On May 3rd, the Knicks beat the Grizzlies again, having gone on a 11-1 run since their last matchup. On May 13th, I got the job that I had spent the previous month interviewing for. On May 26th, the Knicks, having earned not only their first playoff berth in ten years but also a top-four seed with home court advantage, beat the Atlanta Hawks in the Garden in Game 2 of the first round of the playoffs. In that game, after the team fell behind in the first half, rookie point guard Immanuel Quickley drained a game-tying stepback three.
A few months earlier, it would not have been shocking to hear people predict that sporting events might simply never be able to have packed crowds again, that this would come to be seen as a bizarre relic of a before-time when we were all too ignorant to realize how reckless and indulgent we were being. And it certainly wouldn’t have been surprising to hear experts declare that the Knicks were fundamentally doomed, that their 20-year drought on young prospects would continue indefinitely, and that they would never be able to escape their vicious cycle of talent poverty. Instead, when the Hawks called a timeout after Quickley’s three, the broadcast cut to a now fully sold-out crowd, screaming and shaking deliriously, as Spike Lee jumped up and down in a neon orange fedora. In RJ Barrett and Immanuel Quickley, the Knicks had not one but two young stud prospects. And here they were, dominating in the playoffs5. Again, in my wildest dreams, I could never have imagined it.
You may well ask, if the Clippers are paying Kawhi $50 million per year, how can Devin Vassell’s $30 million be near “the max”? Did you think “the max” actually meant “the maximum amount you can pay a player”? Did you think there weren’t a million loopholes and exceptions? You sweet innocent child! You absolute fool! (The short version is that players can always get annual 15% raises, so Kawhi’s maximum is much larger than Vassell’s, but the short version is wrong in many ways I’m sure.)
This is basketball speak for being good at both offense and defense. It is a surprisingly rare trait.

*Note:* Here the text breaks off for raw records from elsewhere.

(* ===== verification/Int64.v ===== *)
(** * Integers and numbers of contracts (vm/v8vm/v8/libjs/int64.js, float64.js)

    Contracts calculate amounts with [Int64] and [Float64], two classes that
    keep a [BigNumber] and check its range after every operation. The
    arbitrary-precision library itself (bignumber.js, third-party code) is the
    class [BigNumber]; [BigNumberLaws] is what it does on integers in the
    configuration environment.js loads it with: powers are cut to 50 significant
    digits (POW_PRECISION), reciprocals to 50 decimal places (DECIMAL_PLACES),
    both towards zero (ROUND_DOWN). *)

From Stdlib Require Import ZArith Lia.
From stdpp Require Import base strings list.
From S2P Require Import Prelude.
Local Open Scope Z_scope.

Module Int64.

(** ** The library *)

Class BigNumber (BN : Type) := {
  plus_ : BN -> BN -> BN;
  minus_ : BN -> BN -> BN;
  times_ : BN -> BN -> BN;
  div_ : BN -> BN -> BN;
  idiv_ : BN -> BN -> BN;
  mod_ : BN -> BN -> BN;
  pow_ : BN -> BN -> BN;
  shiftedBy_ : BN -> Z -> BN;
  negated_ : BN -> BN;
  eq_ : BN -> BN -> bool;
  gt_ : BN -> BN -> bool;
  gte_ : BN -> BN -> bool;
  lt_ : BN -> BN -> bool;
  lte_ : BN -> BN -> bool;
  isZero_ : BN -> bool;
  isPositive_ : BN -> bool;
  isNegative_ : BN -> bool;
  isInteger_ : BN -> bool;
  toString_ : BN -> string;
  integer : Z -> BN;            (* new BigNumber('...') of an integer literal *)
  nan : BN;                     (* what the constructor makes of other text *)
}.

(** Far inside the library's exponent range. *)
Definition small (z : Z) : Prop := - 2 ^ 64 <= z <= 2 ^ 64.

(** The 50 digits and 50 decimal places of the configuration. *)
Definition precision : Z := 10 ^ 50.

(** [denotes b z]: the number [b] is the integer [z]. A power of up to 50 digits
    is exact; a longer one is cut to its first 50 digits, still an integer of
    that size, or is infinite beyond the exponent range. With a negative
    exponent the reciprocal is cut to 50 decimal places: a fraction, or zero. *)
Class BigNumberLaws (BN : Type) {big : BigNumber BN} := {
  denotes : BN -> Z -> Prop;
  integer_denotes z : small z -> denotes (integer z) z;
  isInteger_spec b : isInteger_ b = true <-> exists z, denotes b z;
  plus_denotes a b x y : denotes a x -> denotes b y -> small x -> small y -> denotes (plus_ a b) (x + y);
  minus_denotes a b x y : denotes a x -> denotes b y -> small x -> small y -> denotes (minus_ a b) (x - y);
  times_denotes a b x y : denotes a x -> denotes b y -> small x -> small y -> denotes (times_ a b) (x * y);
  idiv_denotes a b x y : denotes a x -> denotes b y -> small x -> small y -> y <> 0 -> denotes (idiv_ a b) (Z.quot x y);
  idiv_zero a b x : denotes a x -> denotes b 0 -> isInteger_ (idiv_ a b) = false;
  mod_denotes a b x y : denotes a x -> denotes b y -> small x -> small y -> y <> 0 -> denotes (mod_ a b) (Z.rem x y);
  mod_zero a b x : denotes a x -> denotes b 0 -> isInteger_ (mod_ a b) = false;
  pow_denotes a b x y : denotes a x -> denotes b y -> small x -> small y -> 0 <= y ->
    Z.abs (x ^ y) < precision -> denotes (pow_ a b) (x ^ y);
  pow_cut a b x y : denotes a x -> denotes b y -> small x -> small y -> 0 <= y ->
    precision <= Z.abs (x ^ y) ->
    isInteger_ (pow_ a b) = false \/ exists z, denotes (pow_ a b) z /\ precision <= 10 * Z.abs z;
  pow_unit a b x y : denotes a x -> denotes b y -> small y -> y < 0 -> Z.abs x = 1 ->
    denotes (pow_ a b) (x ^ (- y));
  pow_zero a b y : denotes a 0 -> denotes b y -> small y -> y < 0 -> isInteger_ (pow_ a b) = false;
  pow_fraction a b x y : denotes a x -> denotes b y -> small x -> small y -> y < 0 -> 2 <= Z.abs x ->
    Z.abs x ^ (- y) <= precision -> isInteger_ (pow_ a b) = false;
  pow_vanishes a b x y : denotes a x -> denotes b y -> small x -> small y -> y < 0 -> 2 <= Z.abs x ->
    precision < Z.abs x ^ (- y) -> denotes (pow_ a b) 0;
  negated_denotes a x : denotes a x -> small x -> denotes (negated_ a) (- x);
  eq_denotes a b x y : denotes a x -> denotes b y -> eq_ a b = (x =? y);
  gt_denotes a b x y : denotes a x -> denotes b y -> gt_ a b = (y <? x);
  gte_denotes a b x y : denotes a x -> denotes b y -> gte_ a b = (y <=? x);
  lt_denotes a b x y : denotes a x -> denotes b y -> lt_ a b = (x <? y);
  lte_denotes a b x y : denotes a x -> denotes b y -> lte_ a b = (x <=? y);
  nan_integer : isInteger_ nan = false;
  nan_gt b : gt_ nan b = false;
  nan_lt b : lt_ nan b = false;
}.

(** ** Results *)

Inductive result (A : Type) := Throw (message : string) | Ok (a : A).
Arguments Throw {A} message.
Arguments Ok {A} a.

Definition bind {A B} (x : result A) (f : A -> result B) : result B :=
  match x with Ok a => f a | Throw e => Throw e end.

Local Notation "'let*' x := a 'in' b" := (bind a (fun x => b))
  (at level 10, x name, a at level 100, b at level 200).
Local Notation "a ';;' b" := (bind a (fun _ => b)) (at level 100, right associativity).

Section Int64.
Context {BN : Type} {big : BigNumber BN}.

Definition MaxInt64 : BN := integer 9223372036854775807.
Definition MinInt64 : BN := integer (-9223372036854775808).

(** ** class Int64 *)

Record Int64 := mkInt64 { number : BN }.

Definition Int64_validate (this : Int64) : result unit :=
  if negb (isInteger_ (number this)) then
    Throw ("Int64: " +:+ toString_ (number this) +:+ " is not an integer")
  else if gt_ (number this) MaxInt64 then
    Throw ("Int64: " +:+ toString_ (number this) +:+ " overflow int64")
  else if lt_ (number this) MinInt64 then
    Throw ("Int64: " +:+ toString_ (number this) +:+ " underflow int64")
  else Ok tt.

(** [new Int64(n)], for an [n] the library has made a number of. *)
Definition new_Int64 (n : BN) : result Int64 :=
  let this := mkInt64 n in Int64_validate this ;; Ok this.

(** An argument: missing, another [Int64], or something [new BigNumber] takes. *)
Inductive argument := Missing (shown : string) | AnInt64 (i : Int64) | Other (n : BN).

Definition Int64_checkArgument (arg : argument) : result Int64 :=
  match arg with
  | Missing shown => Throw ("Int64 argument: " +:+ shown +:+ " is empty")
  | AnInt64 i => Int64_validate i ;; Ok i
  | Other n => let* i := new_Int64 n in Int64_validate i ;; Ok i
  end.

(** The methods of two operands. *)
Definition binary (op : BN -> BN -> BN) (this : Int64) (n : argument) : result Int64 :=
  let* arg := Int64_checkArgument n in
  let rs := op (number this) (number arg) in
  new_Int64 rs.

Definition plus := binary plus_.
Definition minus := binary minus_.
Definition multi := binary times_.
Definition div := binary idiv_.
Definition mod' := binary mod_.
Definition pow := binary pow_.

Definition shift (this : Int64) (n : Z) : result Int64 := new_Int64 (shiftedBy_ (number this) n).

Definition compare (op : BN -> BN -> bool) (this : Int64) (n : argument) : result bool :=
  let* arg := Int64_checkArgument n in Ok (op (number this) (number arg)).

Definition eq := compare eq_.
Definition gt := compare gt_.
Definition gte := compare gte_.
Definition lt := compare lt_.
Definition lte := compare lte_.

Definition negated (this : Int64) : result Int64 := new_Int64 (negated_ (number this)).
Definition isZero (this : Int64) : bool := isZero_ (number this).
Definition isPositive (this : Int64) : bool := isPositive_ (number this).
Definition isNegative (this : Int64) : bool := isNegative_ (number this).
Definition toString (this : Int64) : string := toString_ (number this).

(** ** class Float64 *)

Record Float64 := mkFloat64 { fnumber : BN }.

Caveat! Recently, a new archetype has emerged that has threatened to usurp the wing: the ball-dominant, do-it-all center. In the last few years, players like Giannis Atetokoumpo (who switches between center and forward), Nikola Jokic, and Joel Embiid have boldly asked the question: “what if I can have some or all of the scoring skills of a guard while also being 7 feet tall?” At 7,3’. Victor Wembenyama is poised to be the next iteration of this MVP center archetype. For now, though, there are only a few truly elite ball-dominant giants like this, and it remains to be seen if the tier below (Alperin Sengun, Damontas Sabonis, Karl Anthony-Towns) can be good enough to justify taking the ball away from their teammates. For most teams, getting a superstar wing remains the most obvious path to title contention.
To be clear it was the only option! We were all unvaccinated and cases were surging, it would have been completely irresponsible to let us all come back to campus without quarantining. It was just an insane situation.
Well… maybe not dominating. The Knicks won Game 2, but lost Games 1, 3, 4, and 5, quite decisively. Still though.